- [Task item] Please return the lines below verbatim, beginning at the one that has "cbn [fst snd]" and stopping after the one that has "[-> F]. done.", and add no other lines.

- [Task inputs]
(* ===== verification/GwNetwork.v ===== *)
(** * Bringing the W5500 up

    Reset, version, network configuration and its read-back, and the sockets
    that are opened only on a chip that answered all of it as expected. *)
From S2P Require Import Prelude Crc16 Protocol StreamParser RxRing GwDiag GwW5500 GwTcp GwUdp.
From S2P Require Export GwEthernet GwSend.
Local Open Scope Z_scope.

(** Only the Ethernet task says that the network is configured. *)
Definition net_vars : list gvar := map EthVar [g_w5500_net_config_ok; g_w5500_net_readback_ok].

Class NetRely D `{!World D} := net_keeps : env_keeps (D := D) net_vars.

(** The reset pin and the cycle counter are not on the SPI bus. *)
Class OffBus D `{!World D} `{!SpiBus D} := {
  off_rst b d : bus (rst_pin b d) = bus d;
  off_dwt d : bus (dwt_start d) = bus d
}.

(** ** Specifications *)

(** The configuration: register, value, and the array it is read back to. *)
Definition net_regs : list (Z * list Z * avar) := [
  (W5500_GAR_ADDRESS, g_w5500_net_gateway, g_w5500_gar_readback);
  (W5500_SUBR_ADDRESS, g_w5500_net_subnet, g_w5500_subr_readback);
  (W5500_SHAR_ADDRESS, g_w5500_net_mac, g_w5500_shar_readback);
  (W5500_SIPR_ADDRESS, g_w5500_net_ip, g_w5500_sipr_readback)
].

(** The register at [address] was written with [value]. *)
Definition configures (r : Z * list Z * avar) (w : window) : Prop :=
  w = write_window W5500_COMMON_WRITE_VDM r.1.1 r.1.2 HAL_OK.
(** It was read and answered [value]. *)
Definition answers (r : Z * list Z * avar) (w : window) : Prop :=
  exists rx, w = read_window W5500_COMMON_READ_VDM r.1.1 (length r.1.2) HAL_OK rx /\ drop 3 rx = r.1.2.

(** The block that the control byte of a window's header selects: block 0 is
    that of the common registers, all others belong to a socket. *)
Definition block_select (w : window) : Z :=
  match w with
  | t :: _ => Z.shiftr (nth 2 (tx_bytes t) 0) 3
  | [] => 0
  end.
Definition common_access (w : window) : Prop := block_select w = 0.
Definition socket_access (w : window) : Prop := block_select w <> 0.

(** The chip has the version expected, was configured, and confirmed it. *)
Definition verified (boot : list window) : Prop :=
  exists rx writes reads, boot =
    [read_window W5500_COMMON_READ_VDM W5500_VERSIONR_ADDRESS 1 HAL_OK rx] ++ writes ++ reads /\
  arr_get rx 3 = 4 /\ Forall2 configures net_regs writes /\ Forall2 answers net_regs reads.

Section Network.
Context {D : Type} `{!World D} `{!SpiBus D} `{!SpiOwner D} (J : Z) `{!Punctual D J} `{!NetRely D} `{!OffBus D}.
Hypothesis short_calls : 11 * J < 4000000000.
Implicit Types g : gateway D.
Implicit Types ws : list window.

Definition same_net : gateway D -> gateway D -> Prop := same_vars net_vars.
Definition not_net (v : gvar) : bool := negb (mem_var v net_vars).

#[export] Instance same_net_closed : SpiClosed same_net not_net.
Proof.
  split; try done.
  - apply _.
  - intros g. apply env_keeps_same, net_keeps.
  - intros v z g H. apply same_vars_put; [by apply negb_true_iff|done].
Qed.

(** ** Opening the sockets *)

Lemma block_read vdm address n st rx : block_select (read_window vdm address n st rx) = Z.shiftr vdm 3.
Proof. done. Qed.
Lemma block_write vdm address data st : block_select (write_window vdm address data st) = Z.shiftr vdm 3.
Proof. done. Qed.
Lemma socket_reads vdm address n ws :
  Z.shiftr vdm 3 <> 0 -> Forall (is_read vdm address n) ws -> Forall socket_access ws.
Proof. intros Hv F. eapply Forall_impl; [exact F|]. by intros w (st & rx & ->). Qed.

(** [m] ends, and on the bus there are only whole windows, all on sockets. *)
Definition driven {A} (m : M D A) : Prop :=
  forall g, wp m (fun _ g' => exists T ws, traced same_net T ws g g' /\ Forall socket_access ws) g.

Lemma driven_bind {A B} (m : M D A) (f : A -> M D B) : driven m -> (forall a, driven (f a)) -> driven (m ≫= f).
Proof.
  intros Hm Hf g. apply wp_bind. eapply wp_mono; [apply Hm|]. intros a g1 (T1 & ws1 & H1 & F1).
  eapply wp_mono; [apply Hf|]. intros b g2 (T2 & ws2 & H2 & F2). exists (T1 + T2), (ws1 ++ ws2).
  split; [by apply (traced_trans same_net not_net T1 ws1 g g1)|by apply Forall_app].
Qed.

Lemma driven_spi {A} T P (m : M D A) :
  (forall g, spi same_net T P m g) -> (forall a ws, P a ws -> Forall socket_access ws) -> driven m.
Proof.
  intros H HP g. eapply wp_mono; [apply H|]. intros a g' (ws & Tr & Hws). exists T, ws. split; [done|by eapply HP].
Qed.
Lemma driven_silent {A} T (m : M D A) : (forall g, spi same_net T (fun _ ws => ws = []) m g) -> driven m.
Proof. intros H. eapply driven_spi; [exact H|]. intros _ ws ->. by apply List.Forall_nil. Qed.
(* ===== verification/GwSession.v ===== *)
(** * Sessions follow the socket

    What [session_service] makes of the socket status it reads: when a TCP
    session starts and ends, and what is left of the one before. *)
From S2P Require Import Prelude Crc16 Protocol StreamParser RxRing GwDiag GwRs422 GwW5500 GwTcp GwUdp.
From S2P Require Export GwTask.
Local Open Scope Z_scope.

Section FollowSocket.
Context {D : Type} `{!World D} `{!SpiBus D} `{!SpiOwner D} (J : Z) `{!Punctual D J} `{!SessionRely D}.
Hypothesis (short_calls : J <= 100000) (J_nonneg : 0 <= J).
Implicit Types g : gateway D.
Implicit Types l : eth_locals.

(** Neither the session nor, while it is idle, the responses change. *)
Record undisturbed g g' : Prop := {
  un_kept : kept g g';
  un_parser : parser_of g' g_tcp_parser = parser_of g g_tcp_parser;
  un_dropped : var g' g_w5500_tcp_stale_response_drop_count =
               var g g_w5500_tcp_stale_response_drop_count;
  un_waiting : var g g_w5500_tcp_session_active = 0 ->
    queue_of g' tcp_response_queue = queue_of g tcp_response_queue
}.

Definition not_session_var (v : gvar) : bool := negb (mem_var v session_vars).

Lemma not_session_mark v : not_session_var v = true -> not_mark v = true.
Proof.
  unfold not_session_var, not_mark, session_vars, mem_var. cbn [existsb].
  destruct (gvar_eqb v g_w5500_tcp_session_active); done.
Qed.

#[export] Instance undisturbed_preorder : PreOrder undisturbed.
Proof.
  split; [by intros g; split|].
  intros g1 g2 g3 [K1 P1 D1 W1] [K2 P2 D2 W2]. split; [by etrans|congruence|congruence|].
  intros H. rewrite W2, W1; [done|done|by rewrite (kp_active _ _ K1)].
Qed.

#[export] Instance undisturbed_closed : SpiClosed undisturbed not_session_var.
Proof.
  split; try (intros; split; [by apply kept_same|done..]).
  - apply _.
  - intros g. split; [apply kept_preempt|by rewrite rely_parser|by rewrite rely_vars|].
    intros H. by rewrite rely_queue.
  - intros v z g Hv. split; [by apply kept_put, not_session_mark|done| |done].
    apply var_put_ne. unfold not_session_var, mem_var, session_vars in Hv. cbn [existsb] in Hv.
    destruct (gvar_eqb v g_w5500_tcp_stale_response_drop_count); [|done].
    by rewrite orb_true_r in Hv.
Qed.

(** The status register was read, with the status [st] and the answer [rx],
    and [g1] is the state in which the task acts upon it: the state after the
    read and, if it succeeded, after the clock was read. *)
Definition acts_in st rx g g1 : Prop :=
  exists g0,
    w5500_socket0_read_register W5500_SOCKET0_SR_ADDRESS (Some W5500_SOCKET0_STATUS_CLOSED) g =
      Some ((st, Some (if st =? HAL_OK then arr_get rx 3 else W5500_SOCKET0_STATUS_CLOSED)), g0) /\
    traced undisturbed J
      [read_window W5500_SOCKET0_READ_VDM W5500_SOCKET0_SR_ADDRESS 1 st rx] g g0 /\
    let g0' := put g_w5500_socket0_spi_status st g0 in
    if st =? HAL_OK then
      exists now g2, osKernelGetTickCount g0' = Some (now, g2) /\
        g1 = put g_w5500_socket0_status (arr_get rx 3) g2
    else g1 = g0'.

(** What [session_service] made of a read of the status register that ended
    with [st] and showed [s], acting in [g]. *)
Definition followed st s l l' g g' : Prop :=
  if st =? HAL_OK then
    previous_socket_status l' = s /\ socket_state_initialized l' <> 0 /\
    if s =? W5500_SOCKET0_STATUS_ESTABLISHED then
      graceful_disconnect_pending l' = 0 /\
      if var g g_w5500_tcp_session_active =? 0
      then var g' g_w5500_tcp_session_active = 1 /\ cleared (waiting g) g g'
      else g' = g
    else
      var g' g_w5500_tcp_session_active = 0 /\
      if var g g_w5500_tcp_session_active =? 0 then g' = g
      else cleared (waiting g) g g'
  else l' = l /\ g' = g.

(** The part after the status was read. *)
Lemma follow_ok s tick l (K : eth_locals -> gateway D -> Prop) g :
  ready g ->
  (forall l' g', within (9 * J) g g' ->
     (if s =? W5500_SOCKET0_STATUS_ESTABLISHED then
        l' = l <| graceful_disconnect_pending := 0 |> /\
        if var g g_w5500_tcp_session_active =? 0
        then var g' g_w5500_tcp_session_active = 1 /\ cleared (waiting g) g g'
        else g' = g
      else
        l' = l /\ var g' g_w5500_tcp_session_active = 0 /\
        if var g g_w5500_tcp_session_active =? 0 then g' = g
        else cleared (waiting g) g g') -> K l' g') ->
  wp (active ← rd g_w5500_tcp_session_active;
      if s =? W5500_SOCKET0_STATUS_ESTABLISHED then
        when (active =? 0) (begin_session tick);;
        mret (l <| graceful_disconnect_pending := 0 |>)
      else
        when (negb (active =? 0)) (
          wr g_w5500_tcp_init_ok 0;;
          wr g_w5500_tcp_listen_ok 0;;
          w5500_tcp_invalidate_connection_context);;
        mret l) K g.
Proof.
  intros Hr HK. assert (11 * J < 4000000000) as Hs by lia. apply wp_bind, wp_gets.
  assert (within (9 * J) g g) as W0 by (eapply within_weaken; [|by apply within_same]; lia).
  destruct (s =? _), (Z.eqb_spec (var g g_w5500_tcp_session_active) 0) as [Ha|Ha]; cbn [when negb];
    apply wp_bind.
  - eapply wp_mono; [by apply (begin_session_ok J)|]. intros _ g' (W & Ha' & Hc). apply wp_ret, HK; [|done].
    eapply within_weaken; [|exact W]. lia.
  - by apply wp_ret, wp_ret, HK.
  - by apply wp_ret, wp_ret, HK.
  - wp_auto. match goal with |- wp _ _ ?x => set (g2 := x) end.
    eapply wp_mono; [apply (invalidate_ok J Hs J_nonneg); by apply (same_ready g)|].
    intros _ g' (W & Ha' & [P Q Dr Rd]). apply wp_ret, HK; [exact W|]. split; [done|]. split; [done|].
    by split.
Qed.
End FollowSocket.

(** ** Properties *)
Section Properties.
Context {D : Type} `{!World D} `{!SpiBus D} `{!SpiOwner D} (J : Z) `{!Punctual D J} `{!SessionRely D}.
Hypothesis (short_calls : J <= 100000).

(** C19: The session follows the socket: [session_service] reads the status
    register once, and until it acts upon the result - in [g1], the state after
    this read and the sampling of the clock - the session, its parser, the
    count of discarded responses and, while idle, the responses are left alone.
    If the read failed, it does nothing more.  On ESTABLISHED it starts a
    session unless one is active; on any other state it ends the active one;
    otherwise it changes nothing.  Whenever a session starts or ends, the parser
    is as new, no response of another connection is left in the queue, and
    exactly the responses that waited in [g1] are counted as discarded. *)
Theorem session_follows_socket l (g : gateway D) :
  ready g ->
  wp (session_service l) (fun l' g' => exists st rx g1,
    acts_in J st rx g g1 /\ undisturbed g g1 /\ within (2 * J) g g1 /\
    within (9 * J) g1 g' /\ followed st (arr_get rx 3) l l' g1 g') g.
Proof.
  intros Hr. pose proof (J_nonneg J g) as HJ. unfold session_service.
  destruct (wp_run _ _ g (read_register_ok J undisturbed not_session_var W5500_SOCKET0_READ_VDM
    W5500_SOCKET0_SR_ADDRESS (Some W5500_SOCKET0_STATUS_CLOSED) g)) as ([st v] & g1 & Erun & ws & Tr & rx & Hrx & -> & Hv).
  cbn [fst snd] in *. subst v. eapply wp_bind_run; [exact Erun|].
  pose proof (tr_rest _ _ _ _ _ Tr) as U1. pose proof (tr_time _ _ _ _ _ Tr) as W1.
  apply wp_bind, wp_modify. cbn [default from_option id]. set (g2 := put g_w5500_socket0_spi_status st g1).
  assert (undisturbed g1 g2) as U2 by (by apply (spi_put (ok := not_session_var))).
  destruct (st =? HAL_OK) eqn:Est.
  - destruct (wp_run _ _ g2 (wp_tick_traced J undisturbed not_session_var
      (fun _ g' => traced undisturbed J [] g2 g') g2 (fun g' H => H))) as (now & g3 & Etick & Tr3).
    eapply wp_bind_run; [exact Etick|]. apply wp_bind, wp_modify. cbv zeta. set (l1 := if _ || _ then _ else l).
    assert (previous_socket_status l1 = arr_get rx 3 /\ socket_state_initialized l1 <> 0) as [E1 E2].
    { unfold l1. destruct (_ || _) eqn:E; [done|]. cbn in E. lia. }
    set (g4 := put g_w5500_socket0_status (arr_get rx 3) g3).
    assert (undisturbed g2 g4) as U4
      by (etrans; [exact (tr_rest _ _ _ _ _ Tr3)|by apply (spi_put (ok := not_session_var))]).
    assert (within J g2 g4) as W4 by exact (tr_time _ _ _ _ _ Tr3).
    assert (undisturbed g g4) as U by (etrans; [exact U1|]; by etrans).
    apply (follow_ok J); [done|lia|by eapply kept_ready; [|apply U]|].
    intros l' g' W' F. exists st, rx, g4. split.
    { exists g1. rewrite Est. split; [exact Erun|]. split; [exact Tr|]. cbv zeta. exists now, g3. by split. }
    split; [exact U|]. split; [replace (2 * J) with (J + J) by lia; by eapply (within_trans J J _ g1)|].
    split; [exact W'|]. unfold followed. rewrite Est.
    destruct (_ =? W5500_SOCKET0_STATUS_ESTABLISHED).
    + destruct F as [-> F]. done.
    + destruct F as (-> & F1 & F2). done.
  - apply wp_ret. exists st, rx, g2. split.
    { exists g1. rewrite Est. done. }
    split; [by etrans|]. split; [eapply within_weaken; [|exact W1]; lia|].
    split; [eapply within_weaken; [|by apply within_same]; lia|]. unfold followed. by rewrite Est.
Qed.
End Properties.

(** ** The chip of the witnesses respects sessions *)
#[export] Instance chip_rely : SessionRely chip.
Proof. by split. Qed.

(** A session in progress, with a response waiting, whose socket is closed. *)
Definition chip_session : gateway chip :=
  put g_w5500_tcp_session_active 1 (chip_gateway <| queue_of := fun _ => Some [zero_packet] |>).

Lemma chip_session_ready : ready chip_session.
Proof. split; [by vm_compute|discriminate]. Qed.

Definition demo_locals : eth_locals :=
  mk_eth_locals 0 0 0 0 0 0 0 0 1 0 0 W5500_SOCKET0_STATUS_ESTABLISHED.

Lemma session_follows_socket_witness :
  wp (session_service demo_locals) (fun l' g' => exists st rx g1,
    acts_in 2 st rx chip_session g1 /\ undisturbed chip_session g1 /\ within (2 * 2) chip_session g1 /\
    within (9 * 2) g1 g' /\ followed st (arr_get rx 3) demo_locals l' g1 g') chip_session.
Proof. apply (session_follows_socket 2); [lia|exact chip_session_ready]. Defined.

- [Result]
  cbn [fst snd] in *. subst v. eapply wp_bind_run; [exact Erun|].
  pose proof (tr_rest _ _ _ _ _ Tr) as U1. pose proof (tr_time _ _ _ _ _ Tr) as W1.
  apply wp_bind, wp_modify. cbn [default from_option id]. set (g2 := put g_w5500_socket0_spi_status st g1).
  assert (undisturbed g1 g2) as U2 by (by apply (spi_put (ok := not_session_var))).
  destruct (st =? HAL_OK) eqn:Est.
  - destruct (wp_run _ _ g2 (wp_tick_traced J undisturbed not_session_var
      (fun _ g' => traced undisturbed J [] g2 g') g2 (fun g' H => H))) as (now & g3 & Etick & Tr3).
    eapply wp_bind_run; [exact Etick|]. apply wp_bind, wp_modify. cbv zeta. set (l1 := if _ || _ then _ else l).
    assert (previous_socket_status l1 = arr_get rx 3 /\ socket_state_initialized l1 <> 0) as [E1 E2].
    { unfold l1. destruct (_ || _) eqn:E; [done|]. cbn in E. lia. }
    set (g4 := put g_w5500_socket0_status (arr_get rx 3) g3).
    assert (undisturbed g2 g4) as U4
      by (etrans; [exact (tr_rest _ _ _ _ _ Tr3)|by apply (spi_put (ok := not_session_var))]).
    assert (within J g2 g4) as W4 by exact (tr_time _ _ _ _ _ Tr3).
    assert (undisturbed g g4) as U by (etrans; [exact U1|]; by etrans).
    apply (follow_ok J); [done|lia|by eapply kept_ready; [|apply U]|].
    intros l' g' W' F. exists st, rx, g4. split.
    { exists g1. rewrite Est. split; [exact Erun|]. split; [exact Tr|]. cbv zeta. exists now, g3. by split. }
    split; [exact U|]. split; [replace (2 * J) with (J + J) by lia; by eapply (within_trans J J _ g1)|].
    split; [exact W'|]. unfold followed. rewrite Est.
    destruct (_ =? W5500_SOCKET0_STATUS_ESTABLISHED).
    + destruct F as [-> F]. done.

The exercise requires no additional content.